Show, from the records below, all lines that contain the word "Slash".

___ EXTRACTED ENTRIES ___

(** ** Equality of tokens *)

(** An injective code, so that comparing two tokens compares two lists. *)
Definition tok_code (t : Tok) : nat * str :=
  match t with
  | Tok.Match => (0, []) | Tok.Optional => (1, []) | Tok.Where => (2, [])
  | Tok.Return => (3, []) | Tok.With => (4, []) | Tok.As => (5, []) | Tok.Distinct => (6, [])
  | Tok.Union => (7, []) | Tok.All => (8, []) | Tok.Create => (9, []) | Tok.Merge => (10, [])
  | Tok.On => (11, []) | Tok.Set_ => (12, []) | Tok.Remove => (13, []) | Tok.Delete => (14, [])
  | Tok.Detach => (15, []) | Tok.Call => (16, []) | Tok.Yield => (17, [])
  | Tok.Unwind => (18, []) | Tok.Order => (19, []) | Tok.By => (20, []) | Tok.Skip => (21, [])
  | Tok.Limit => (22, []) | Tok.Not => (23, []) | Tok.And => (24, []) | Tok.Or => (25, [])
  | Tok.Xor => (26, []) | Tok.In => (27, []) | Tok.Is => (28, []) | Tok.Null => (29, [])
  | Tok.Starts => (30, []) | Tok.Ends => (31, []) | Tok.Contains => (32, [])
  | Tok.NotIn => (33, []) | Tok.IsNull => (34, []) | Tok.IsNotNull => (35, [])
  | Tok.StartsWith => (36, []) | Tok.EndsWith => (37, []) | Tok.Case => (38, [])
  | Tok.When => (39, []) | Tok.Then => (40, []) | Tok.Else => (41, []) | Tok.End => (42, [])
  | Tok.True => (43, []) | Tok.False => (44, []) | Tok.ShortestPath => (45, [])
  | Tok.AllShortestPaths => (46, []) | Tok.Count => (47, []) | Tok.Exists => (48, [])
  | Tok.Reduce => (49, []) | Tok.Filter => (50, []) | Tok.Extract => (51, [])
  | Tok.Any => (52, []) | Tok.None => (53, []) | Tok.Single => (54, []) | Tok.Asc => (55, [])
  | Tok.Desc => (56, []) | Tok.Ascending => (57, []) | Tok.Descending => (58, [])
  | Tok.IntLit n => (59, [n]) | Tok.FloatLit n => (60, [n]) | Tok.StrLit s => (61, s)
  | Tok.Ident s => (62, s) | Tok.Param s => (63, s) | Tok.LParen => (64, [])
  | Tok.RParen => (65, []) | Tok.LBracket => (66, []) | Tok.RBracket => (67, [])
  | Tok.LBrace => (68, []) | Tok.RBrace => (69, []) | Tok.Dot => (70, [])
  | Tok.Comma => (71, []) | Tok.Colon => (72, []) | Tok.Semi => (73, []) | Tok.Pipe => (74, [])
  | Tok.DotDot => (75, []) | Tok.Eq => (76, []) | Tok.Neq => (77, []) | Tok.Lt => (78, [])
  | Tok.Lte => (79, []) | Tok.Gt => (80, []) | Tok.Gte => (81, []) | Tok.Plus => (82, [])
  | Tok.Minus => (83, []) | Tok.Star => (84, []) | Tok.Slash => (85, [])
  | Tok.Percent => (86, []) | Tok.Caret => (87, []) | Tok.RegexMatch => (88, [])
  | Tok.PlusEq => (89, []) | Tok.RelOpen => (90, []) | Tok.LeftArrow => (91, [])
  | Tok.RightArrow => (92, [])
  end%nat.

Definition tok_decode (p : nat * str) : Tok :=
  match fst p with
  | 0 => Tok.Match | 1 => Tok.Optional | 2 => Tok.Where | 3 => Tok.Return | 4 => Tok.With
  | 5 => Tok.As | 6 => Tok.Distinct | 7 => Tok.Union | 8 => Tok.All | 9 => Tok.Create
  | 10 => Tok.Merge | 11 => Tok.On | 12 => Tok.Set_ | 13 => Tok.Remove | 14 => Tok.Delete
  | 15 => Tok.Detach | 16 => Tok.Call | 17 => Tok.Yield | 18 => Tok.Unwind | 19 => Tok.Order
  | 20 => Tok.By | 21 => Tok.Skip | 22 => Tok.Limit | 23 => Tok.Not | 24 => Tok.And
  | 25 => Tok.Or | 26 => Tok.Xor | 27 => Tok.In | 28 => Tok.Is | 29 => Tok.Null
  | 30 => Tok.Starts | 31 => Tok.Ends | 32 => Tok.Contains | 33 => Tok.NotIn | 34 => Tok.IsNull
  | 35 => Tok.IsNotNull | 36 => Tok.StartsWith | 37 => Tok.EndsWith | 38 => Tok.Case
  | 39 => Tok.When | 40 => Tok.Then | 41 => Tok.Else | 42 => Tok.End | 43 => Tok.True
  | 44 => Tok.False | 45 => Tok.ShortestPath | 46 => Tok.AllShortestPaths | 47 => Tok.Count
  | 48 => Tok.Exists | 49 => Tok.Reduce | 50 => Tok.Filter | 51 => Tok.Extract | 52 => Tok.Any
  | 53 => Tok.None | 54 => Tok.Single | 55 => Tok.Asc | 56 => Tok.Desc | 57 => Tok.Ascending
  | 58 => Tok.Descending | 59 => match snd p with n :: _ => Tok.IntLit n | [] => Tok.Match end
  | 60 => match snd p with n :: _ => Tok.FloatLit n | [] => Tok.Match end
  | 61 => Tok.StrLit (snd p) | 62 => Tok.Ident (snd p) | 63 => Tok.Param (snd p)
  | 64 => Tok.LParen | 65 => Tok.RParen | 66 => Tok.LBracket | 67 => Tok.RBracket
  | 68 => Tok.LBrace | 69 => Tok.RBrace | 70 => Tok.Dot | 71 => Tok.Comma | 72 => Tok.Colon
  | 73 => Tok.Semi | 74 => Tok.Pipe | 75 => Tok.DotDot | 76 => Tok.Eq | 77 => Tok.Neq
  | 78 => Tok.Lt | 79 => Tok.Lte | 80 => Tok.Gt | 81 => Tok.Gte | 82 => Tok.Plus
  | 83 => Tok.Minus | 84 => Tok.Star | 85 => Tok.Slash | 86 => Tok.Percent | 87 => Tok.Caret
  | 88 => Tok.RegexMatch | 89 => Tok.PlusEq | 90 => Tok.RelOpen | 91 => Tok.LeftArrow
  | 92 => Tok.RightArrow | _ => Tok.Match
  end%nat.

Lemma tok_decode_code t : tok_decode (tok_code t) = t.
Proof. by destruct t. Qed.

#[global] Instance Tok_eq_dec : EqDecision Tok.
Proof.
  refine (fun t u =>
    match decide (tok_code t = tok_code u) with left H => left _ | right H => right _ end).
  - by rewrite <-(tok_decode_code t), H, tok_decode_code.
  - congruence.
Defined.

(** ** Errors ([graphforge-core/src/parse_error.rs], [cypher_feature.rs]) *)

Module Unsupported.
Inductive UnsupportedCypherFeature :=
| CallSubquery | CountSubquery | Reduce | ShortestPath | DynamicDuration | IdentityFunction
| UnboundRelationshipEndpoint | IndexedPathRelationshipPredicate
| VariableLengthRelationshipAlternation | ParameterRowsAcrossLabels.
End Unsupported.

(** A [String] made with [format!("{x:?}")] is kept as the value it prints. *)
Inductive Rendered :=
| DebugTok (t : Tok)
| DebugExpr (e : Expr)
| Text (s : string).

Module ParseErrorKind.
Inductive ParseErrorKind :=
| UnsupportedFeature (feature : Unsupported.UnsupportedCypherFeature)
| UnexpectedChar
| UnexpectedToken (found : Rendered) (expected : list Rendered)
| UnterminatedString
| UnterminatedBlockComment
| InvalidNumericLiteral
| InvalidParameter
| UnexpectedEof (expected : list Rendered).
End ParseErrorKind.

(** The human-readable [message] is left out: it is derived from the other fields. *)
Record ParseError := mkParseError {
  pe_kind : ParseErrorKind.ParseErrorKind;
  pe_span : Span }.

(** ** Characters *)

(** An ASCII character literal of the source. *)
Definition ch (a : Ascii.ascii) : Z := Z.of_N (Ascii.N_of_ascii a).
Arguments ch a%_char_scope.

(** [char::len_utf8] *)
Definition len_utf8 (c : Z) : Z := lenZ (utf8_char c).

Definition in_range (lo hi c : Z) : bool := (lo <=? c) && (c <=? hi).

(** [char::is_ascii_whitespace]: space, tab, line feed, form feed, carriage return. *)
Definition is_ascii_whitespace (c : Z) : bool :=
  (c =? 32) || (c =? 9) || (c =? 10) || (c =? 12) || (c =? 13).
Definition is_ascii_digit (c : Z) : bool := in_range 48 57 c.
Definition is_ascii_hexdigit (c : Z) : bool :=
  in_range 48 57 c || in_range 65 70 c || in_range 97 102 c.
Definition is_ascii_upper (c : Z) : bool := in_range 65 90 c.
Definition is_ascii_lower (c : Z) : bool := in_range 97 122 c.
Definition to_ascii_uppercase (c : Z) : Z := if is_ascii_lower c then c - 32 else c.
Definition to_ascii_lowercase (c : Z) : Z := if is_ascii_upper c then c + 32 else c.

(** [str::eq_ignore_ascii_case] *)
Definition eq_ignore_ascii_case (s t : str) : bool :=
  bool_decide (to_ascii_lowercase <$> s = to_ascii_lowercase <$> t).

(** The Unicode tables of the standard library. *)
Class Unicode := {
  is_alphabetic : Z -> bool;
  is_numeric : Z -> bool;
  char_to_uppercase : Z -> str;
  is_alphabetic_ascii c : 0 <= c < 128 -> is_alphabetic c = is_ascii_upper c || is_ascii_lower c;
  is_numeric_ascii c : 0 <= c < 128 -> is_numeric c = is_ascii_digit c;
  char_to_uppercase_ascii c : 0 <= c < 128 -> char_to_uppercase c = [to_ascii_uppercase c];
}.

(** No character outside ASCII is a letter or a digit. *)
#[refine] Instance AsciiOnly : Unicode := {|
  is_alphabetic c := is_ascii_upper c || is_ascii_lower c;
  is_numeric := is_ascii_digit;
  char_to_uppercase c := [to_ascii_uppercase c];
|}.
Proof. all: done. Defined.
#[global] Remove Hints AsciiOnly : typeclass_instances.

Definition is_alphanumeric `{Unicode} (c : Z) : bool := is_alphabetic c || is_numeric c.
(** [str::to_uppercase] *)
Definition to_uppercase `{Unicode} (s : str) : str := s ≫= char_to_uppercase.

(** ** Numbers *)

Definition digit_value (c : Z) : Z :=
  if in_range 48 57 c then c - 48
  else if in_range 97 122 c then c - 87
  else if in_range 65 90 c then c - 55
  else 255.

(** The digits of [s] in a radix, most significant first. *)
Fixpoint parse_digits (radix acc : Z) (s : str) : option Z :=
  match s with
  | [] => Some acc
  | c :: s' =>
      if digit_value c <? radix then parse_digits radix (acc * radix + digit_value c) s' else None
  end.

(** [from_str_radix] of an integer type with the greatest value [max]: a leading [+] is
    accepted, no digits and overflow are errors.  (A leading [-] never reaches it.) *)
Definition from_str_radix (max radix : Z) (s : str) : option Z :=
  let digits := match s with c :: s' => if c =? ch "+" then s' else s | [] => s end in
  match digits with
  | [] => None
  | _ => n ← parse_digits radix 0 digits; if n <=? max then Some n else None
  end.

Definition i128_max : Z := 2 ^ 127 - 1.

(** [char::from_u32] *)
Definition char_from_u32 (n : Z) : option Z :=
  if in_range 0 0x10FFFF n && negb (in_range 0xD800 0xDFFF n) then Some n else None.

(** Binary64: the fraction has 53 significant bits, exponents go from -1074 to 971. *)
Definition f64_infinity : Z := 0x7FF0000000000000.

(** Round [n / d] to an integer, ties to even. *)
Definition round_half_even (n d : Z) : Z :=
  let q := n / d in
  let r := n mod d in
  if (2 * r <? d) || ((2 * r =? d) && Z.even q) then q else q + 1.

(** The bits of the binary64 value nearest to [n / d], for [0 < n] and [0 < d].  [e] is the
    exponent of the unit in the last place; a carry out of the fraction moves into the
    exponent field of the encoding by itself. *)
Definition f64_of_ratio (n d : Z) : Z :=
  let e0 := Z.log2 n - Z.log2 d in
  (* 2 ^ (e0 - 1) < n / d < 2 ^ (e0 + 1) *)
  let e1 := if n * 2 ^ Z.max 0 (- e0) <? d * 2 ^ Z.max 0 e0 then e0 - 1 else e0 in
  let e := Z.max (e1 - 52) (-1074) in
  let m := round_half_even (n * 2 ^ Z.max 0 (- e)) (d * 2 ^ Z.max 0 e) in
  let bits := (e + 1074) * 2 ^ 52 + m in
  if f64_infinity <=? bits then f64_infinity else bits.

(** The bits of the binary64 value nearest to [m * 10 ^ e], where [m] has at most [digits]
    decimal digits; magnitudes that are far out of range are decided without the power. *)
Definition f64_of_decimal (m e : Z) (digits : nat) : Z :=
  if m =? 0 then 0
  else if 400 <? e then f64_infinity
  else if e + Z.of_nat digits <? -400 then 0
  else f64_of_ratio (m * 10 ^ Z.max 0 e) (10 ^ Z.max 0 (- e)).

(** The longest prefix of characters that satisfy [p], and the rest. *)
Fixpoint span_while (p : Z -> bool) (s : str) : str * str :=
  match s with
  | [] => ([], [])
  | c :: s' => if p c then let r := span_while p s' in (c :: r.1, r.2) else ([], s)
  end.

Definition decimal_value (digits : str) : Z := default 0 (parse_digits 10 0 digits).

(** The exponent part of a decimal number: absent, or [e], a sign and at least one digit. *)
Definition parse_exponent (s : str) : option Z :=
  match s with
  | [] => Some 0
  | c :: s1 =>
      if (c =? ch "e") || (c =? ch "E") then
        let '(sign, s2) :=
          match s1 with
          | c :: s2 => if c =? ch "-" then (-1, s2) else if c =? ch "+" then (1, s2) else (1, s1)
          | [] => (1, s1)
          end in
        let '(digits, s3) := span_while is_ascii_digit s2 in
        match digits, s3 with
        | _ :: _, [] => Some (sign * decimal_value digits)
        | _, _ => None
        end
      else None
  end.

___

### ANSWER SECTION
  | Tok.Minus => (83, []) | Tok.Star => (84, []) | Tok.Slash => (85, [])
  | 83 => Tok.Minus | 84 => Tok.Star | 85 => Tok.Slash | 86 => Tok.Percent | 87 => Tok.Caret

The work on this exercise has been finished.